Here is one of mine, so you don’t feel like I’m picking on you 😉 I resolve to spend more quality time with my husband. Awe, that’s so sweet isn’t it? Of course it is…but there’s this…his job has changed in the past 7 months and he is traveling a lot. His job is stressful, demanding, and never stops – he is basically on call 24/7, add in the travel and well, he isn’t around too much and when he is there is a lot of distraction. To be 100% honestly it has left me feeling a little lonely lately, and not because I’m alone, I don’t mind being alone (and honestly am I ever really alone here?). It’s not the tasks or added chores around the house, the late night pick-ups of kids (OK I kinda mind that) I mind, it’s the endless days of not talking with him due to crazy schedules and conflicting time zones. So I really want to create a space that when he is home it is peaceful, refreshing, fun, and quality present time together. So why haven’t I done it? Well, I’ve tried (sort of) but something always gets in the way, usually kid stuff. And sometimes I’m tired stuff…so I have looked into what I’ve been doing that is working and what isn’t. Honesty moment – I haven’t been managing my time well. I am aware. My biggest time waster I have uncovered is this…I am waiting until I get all the kids off to school to start getting ready for my day. That’s 2 1/2 hours of my day. Then I’m taking an hour to shower, dress, etc, etc… If I better utilize my time (I’m up anyway) I can get my work for work done by 12 or 1 and have the rest of the day to do house stuff, kid homework stuff etc so I’m all ready to be present when he gets home. It’s important to me. It will be less stressful for him, and our time together will be better spent.
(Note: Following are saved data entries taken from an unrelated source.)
Lemma chunks_total m ps :
  Forall2 (fun i p => exists r, fm_chunks m !! i = Some r /\ chunk_of r p) (seq 0 (length (fm_chunks m))) ps -> len (concat ps) = sum_of fr_size (fm_chunks m).
Proof.
  assert (forall rs k, (forall j r, rs !! j = Some r -> fm_chunks m !! (k + j)%nat = Some r) -> forall ps,
    Forall2 (fun i p => exists r, fm_chunks m !! i = Some r /\ chunk_of r p) (seq k (length rs)) ps -> len (concat ps) = sum_of fr_size rs) as H.
  { induction rs as [|r rs IH]; intros k Hk qs Hq; cbn in Hq; inversion Hq; subst; [done|]. cbn [concat sum_of]. rewrite len_app.
    destruct H1 as (r' & Hr' & _ & Hl). pose proof (Hk 0%nat r eq_refl) as Hk0. rewrite Nat.add_0_r in Hk0. assert (r' = r) as -> by congruence.
    rewrite Hl. f_equal. apply (IH (S k)); [|done]. intros j x Hx. rewrite Nat.add_succ_l, <- Nat.add_succ_r. by apply Hk. }
  intros Hf. by apply (H (fm_chunks m) 0%nat).
Qed.
End fetching.

(** C14: a download is the file. Over a listing read from the index, whatever the
    local store holds and whatever peers answer, [download_file] either fails
    with an error or returns bytes whose BLAKE3 address is the one asked for and
    whose length is the listed size, at most 1 GiB; and a single chunk that is
    returned has the plaintext address and size the listed manifest gives it.
    Neither ever indexes out of range. *)
Theorem download_authentic {C : Crypto} {A : Aead} {W : Type} (get_blob : W -> Cid -> option bytes) has_blob request_blob cancelled
    (key group_id : bytes) doc cid w i :
  let entries := read_file_entries doc group_id in
  let whole := (download_file get_blob has_blob request_blob cancelled key w entries cid).1 in
  let chunk := (fetch_file_chunk get_blob has_blob request_blob cancelled key w entries cid i).1 in
  (whole <> Err Panicked /\ forall out, whole = Ok out ->
     Cid_of out = cid /\ exists e, e ∈ entries /\ fe_cid e = cid /\ len out = fe_size e /\ fe_size e <= MAX_FILE_BYTES) /\
  (chunk <> Err Panicked /\ forall p from, chunk = Ok (p, from) ->
     exists e m r, e ∈ entries /\ fe_cid e = cid /\ decode_or_legacy (fe_file_ref e) = Ok m /\ fm_chunks m !! i = Some r /\ Cid_of p = fr_plaintext_cid r /\ len p = fr_size r).
Proof.
  cbv zeta. unfold download_file, fetch_file_chunk. set (entries := read_file_entries doc group_id).
  destruct (resolve entries cid) as [resolved|] eqn:Er; [|done]. apply resolve_ok in Er.
  assert (forall e m, (e, m) ∈ rf_variants resolved -> e ∈ entries /\ fe_cid e = cid /\ ref_reads (fe_file_ref e) m /\ fe_cid e = fm_plaintext_cid m /\ fe_size e = fm_total_size m) as Hent.
  { intros e m Hx. destruct (ro_listed _ _ _ Er e m Hx) as (He & Hc & Hr). split_and!; try done;
      apply read_entries_inv in He as (m' & Hm & E1 & E2); destruct Hr as [Hm' _]; congruence. }
  split.
  - destruct (fetch_sound get_blob has_blob request_blob cancelled key entries cid resolved w 0 Er) as (e & m & Hf & Hx & _). rewrite Hf.
    destruct (N.ltb_spec MAX_FILE_BYTES (fm_total_size m)); [done|].
    destruct (download_loop_sound get_blob has_blob request_blob cancelled key entries cid resolved e m (seq 0 (length (fm_chunks m))) Er Hf w []) as [D1 D2].
    destruct (download_loop _ _ _ _ _ _ _ _ _) as [[out|err] w'] eqn:Ed; cbn [fst] in *; [|split; [congruence|done]].
    case_bool_decide as Hcid; [|done]. split; [done|]. intros out' [= <-]. destruct (D2 _ eq_refl) as [-> D3]. cbn [app] in *.
    destruct (Hent e m Hx) as (He & Hc & Hr & E1 & E2). split; [congruence|]. exists e. split_and!; [done|done| |lia].
    rewrite E2. rewrite (chunks_total m _ D3). by apply (ref_reads_layout (fe_file_ref e) m).
  - destruct (fetch_sound get_blob has_blob request_blob cancelled key entries cid resolved w i Er) as (e & m & Hf & Hx & Hp & Hc).
    fold (fetch get_blob has_blob request_blob cancelled key). split; [done|]. intros p from Ep. destruct (Hc p from Ep) as (r & Hr & H1 & H2).
    destruct (Hent e m Hx) as (He & Hcid & [Hd _] & _). by exists e, m, r.
Qed.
Maybe your resolution is to lose weight. I don’t know if you need to change your diet, stop eating cookies for lunch, or to get more exercise. But you know. You know if you are a stress eater and should instead indulge in a quick walk around the office or block and spend 15 minutes in a book you love. If you want to get more sleep, only you can turn the TV off and put a good evening self care plan into action. What’s stopping you? I bet its you, and I bet there is a reason behind it if you dig deep enough. Now, we all have these things, so don’t slump into a pity party of ‘I’m such a mess’, ‘what’s wrong with me’, ‘why can’t I just be like…’ so stop before you start. And don’t try to tackle all your problems at one time. Pick the thing that you feel God has laid on your heart the most. The thing that just keeps coming back up again and again and again. The thing that you just can’t stop thinking about changing. Start, take the first step to start…you will be glad you did. Even if it’s just one simple little thing, dive in and enjoy the journey of finding a solution. When you uncover the problem, rejoice that God opened your eyes to it, and is giving you grace to conquer it. Find freedom in knowing there is a solution to every problem, and you have the power to find it.